*Work item*: Everything in the data below is left aside except the lines from the one containing "opt_good PFCP_IE_OFFENDING_IE v.(node_rpt_rsp_offending_ie)." through the one containing "v.(sess_set_del_req_epdg_fqcsid) = zero_fqcsid"; repeat those exactly.

*Data*:
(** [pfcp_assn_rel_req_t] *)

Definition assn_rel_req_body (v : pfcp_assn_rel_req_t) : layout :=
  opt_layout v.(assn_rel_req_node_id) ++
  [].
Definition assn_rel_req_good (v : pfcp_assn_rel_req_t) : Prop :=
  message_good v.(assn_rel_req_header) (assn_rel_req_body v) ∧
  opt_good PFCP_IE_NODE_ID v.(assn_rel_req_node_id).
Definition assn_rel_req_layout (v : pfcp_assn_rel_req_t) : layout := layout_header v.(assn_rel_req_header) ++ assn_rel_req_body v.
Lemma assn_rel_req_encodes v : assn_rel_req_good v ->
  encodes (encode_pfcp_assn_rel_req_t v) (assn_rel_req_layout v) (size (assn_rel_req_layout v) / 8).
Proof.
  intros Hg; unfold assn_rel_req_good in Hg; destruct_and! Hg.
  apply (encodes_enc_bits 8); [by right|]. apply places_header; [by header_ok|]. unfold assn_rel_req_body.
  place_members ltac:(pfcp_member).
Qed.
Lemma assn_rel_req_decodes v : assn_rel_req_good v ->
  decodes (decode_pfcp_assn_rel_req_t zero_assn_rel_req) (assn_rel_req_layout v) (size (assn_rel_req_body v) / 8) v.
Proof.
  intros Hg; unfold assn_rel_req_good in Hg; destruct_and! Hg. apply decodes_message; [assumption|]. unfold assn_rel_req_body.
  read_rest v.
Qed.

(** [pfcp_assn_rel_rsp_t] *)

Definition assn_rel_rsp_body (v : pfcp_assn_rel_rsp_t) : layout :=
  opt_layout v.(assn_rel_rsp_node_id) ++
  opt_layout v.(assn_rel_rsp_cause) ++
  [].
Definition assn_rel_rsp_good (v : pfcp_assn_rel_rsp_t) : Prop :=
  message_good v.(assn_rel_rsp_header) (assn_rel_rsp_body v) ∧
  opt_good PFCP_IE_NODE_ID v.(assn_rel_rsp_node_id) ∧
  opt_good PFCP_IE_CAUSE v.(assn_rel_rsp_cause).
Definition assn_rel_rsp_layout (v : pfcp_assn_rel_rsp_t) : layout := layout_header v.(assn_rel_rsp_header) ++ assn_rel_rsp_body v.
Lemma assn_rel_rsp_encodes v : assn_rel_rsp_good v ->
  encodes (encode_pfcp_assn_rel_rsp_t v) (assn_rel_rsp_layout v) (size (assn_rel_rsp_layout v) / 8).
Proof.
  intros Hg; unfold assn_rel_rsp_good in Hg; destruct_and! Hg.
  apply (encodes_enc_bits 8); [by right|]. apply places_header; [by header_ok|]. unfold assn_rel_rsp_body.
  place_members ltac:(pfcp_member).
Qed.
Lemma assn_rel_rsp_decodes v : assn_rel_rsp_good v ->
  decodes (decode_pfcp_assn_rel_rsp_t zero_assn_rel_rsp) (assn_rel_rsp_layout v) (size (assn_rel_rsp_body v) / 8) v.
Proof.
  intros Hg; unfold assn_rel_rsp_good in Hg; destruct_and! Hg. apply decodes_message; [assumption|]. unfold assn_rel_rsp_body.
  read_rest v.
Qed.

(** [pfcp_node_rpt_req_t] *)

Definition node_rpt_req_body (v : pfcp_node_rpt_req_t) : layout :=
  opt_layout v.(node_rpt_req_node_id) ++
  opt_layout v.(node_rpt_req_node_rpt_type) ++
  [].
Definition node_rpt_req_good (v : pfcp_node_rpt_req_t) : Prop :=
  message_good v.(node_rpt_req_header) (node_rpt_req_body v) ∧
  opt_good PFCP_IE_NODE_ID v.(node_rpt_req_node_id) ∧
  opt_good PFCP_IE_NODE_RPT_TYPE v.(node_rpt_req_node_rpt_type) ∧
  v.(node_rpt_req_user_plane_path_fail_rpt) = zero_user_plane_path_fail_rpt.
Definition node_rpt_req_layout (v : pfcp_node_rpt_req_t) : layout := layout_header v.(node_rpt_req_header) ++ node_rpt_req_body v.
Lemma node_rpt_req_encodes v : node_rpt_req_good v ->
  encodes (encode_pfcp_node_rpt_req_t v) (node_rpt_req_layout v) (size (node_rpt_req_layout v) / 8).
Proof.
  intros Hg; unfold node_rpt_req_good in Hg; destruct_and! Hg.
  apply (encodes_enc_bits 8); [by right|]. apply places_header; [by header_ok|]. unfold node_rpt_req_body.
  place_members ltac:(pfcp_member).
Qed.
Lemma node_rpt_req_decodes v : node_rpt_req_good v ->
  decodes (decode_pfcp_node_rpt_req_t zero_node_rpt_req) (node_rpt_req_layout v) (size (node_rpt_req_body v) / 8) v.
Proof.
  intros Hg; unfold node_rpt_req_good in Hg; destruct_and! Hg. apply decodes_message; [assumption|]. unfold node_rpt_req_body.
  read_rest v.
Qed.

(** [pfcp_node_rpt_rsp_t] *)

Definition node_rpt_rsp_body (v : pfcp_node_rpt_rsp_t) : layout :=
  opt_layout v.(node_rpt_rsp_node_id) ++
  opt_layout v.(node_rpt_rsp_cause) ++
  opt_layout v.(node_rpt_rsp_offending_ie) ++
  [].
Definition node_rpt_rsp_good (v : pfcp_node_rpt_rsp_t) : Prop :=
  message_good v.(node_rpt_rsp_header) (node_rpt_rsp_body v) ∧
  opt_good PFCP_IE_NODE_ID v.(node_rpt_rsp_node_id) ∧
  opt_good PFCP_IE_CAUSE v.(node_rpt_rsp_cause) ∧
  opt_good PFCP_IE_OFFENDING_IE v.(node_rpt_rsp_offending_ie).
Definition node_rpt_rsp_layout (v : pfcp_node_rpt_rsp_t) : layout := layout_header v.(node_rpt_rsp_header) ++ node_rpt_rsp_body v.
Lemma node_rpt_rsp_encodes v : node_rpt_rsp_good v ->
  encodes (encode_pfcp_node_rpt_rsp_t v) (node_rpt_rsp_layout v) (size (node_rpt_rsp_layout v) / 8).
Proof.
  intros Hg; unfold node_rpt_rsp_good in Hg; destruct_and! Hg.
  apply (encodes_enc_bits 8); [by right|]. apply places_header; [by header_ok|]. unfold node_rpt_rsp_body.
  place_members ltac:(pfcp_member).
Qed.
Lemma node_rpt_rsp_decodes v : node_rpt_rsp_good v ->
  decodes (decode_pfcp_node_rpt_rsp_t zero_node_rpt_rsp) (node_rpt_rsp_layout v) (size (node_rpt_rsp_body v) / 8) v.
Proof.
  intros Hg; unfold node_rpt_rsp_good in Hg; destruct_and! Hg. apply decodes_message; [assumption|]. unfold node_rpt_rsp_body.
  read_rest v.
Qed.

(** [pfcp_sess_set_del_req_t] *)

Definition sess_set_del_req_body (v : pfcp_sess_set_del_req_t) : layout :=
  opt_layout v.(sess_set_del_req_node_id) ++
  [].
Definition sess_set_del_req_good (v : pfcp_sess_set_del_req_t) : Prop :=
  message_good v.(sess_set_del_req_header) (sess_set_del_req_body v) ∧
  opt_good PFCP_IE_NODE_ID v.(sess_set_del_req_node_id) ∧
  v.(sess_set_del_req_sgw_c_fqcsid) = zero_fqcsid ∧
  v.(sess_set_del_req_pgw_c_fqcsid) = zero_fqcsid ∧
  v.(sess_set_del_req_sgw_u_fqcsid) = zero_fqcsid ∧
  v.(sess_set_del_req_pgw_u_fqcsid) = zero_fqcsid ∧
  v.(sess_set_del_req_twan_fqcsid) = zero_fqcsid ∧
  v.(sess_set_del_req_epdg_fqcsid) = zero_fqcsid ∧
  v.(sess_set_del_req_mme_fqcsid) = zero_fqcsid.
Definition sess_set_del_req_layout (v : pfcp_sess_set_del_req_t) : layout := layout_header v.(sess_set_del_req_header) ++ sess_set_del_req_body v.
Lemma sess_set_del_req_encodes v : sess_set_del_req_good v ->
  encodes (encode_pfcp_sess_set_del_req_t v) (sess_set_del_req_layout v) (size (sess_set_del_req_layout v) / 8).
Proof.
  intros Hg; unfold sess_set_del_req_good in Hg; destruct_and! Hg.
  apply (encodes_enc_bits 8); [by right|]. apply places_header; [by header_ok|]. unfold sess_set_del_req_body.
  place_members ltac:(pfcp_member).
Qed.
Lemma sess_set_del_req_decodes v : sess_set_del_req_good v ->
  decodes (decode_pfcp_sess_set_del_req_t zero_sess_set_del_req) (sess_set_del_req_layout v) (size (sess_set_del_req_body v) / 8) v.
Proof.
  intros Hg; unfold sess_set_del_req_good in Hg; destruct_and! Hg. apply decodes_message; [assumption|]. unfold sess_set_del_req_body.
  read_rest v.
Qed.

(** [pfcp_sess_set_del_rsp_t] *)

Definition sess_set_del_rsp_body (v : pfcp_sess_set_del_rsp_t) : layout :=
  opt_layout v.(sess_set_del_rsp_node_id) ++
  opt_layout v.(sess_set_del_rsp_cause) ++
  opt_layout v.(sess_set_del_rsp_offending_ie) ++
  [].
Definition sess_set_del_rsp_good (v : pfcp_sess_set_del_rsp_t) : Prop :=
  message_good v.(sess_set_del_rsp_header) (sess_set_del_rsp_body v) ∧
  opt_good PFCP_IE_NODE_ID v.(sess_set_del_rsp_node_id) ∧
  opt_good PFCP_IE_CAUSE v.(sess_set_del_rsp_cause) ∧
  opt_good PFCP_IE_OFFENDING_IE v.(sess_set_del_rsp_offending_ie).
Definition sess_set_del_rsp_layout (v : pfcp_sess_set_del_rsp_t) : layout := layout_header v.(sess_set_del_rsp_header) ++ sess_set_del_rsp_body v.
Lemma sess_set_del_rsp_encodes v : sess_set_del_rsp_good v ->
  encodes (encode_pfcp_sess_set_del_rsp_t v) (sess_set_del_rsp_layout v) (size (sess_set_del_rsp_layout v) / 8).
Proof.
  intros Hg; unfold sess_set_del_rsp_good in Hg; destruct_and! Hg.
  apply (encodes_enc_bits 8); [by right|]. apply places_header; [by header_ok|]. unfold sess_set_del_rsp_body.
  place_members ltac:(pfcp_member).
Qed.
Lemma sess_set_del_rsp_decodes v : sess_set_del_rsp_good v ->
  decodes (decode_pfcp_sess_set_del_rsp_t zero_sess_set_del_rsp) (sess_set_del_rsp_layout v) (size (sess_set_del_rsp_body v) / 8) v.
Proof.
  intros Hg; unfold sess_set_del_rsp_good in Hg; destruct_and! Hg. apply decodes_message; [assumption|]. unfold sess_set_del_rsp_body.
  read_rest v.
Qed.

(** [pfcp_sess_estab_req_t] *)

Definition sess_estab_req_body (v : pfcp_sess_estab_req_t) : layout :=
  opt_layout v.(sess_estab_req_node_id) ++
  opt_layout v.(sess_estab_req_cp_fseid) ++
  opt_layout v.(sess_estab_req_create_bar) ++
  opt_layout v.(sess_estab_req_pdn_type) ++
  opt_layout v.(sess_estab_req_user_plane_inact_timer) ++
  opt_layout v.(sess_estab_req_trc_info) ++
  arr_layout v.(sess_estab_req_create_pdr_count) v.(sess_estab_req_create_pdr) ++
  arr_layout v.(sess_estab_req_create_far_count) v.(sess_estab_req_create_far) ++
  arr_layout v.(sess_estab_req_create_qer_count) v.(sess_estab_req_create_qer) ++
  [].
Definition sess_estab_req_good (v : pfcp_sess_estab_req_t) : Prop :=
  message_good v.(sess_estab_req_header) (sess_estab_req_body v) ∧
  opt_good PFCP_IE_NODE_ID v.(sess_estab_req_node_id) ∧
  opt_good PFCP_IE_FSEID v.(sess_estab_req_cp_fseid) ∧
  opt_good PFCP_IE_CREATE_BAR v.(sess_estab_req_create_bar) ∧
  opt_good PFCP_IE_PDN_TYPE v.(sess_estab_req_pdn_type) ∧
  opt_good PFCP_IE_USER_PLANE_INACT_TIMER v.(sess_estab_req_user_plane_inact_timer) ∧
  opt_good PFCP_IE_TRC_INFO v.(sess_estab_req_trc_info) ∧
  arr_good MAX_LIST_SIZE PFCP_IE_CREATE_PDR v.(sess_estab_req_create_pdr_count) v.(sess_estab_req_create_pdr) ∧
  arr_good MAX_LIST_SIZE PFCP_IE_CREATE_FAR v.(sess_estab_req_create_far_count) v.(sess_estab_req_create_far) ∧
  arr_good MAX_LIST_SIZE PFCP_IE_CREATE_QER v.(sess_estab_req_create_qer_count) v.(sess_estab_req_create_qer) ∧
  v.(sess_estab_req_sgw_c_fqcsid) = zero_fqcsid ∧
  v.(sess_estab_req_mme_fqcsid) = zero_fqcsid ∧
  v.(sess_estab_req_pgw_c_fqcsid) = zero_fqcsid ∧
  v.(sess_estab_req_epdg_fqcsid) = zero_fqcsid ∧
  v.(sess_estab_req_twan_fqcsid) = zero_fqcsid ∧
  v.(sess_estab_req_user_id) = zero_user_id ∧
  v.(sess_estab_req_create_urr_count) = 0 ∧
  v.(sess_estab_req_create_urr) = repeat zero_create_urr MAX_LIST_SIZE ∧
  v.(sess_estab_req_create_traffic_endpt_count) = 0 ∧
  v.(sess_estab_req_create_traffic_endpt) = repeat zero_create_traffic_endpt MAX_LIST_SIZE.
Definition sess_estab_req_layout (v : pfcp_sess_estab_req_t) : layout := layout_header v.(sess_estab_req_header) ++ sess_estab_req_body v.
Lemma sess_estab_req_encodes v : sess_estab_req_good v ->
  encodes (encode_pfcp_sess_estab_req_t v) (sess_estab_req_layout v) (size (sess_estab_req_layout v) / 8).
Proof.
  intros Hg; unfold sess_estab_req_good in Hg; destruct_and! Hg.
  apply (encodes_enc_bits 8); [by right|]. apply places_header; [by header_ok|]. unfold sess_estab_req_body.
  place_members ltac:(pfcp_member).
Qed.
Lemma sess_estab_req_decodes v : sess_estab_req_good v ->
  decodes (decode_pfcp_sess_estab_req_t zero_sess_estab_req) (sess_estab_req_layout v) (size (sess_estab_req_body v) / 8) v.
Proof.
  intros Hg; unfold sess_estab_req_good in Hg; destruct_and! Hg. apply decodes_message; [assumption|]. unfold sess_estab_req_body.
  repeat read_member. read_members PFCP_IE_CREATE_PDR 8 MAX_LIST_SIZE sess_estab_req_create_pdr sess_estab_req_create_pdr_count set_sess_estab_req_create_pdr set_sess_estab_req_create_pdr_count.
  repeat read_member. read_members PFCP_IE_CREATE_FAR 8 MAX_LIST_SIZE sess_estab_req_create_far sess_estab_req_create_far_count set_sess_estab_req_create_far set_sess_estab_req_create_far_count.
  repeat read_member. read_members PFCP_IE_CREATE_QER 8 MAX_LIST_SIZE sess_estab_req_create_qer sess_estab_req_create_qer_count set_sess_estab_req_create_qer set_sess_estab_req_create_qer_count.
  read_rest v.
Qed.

*Reply*:
  opt_good PFCP_IE_OFFENDING_IE v.(node_rpt_rsp_offending_ie).
Definition node_rpt_rsp_layout (v : pfcp_node_rpt_rsp_t) : layout := layout_header v.(node_rpt_rsp_header) ++ node_rpt_rsp_body v.
Lemma node_rpt_rsp_encodes v : node_rpt_rsp_good v ->
  encodes (encode_pfcp_node_rpt_rsp_t v) (node_rpt_rsp_layout v) (size (node_rpt_rsp_layout v) / 8).
Proof.
  intros Hg; unfold node_rpt_rsp_good in Hg; destruct_and! Hg.
  apply (encodes_enc_bits 8); [by right|]. apply places_header; [by header_ok|]. unfold node_rpt_rsp_body.
  place_members ltac:(pfcp_member).
Qed.
Lemma node_rpt_rsp_decodes v : node_rpt_rsp_good v ->
  decodes (decode_pfcp_node_rpt_rsp_t zero_node_rpt_rsp) (node_rpt_rsp_layout v) (size (node_rpt_rsp_body v) / 8) v.
Proof.
  intros Hg; unfold node_rpt_rsp_good in Hg; destruct_and! Hg. apply decodes_message; [assumption|]. unfold node_rpt_rsp_body.
  read_rest v.
Qed.

(** [pfcp_sess_set_del_req_t] *)

Definition sess_set_del_req_body (v : pfcp_sess_set_del_req_t) : layout :=
  opt_layout v.(sess_set_del_req_node_id) ++
  [].
Definition sess_set_del_req_good (v : pfcp_sess_set_del_req_t) : Prop :=
  message_good v.(sess_set_del_req_header) (sess_set_del_req_body v) ∧
  opt_good PFCP_IE_NODE_ID v.(sess_set_del_req_node_id) ∧
  v.(sess_set_del_req_sgw_c_fqcsid) = zero_fqcsid ∧
  v.(sess_set_del_req_pgw_c_fqcsid) = zero_fqcsid ∧
  v.(sess_set_del_req_sgw_u_fqcsid) = zero_fqcsid ∧
  v.(sess_set_del_req_pgw_u_fqcsid) = zero_fqcsid ∧
  v.(sess_set_del_req_twan_fqcsid) = zero_fqcsid ∧
  v.(sess_set_del_req_epdg_fqcsid) = zero_fqcsid ∧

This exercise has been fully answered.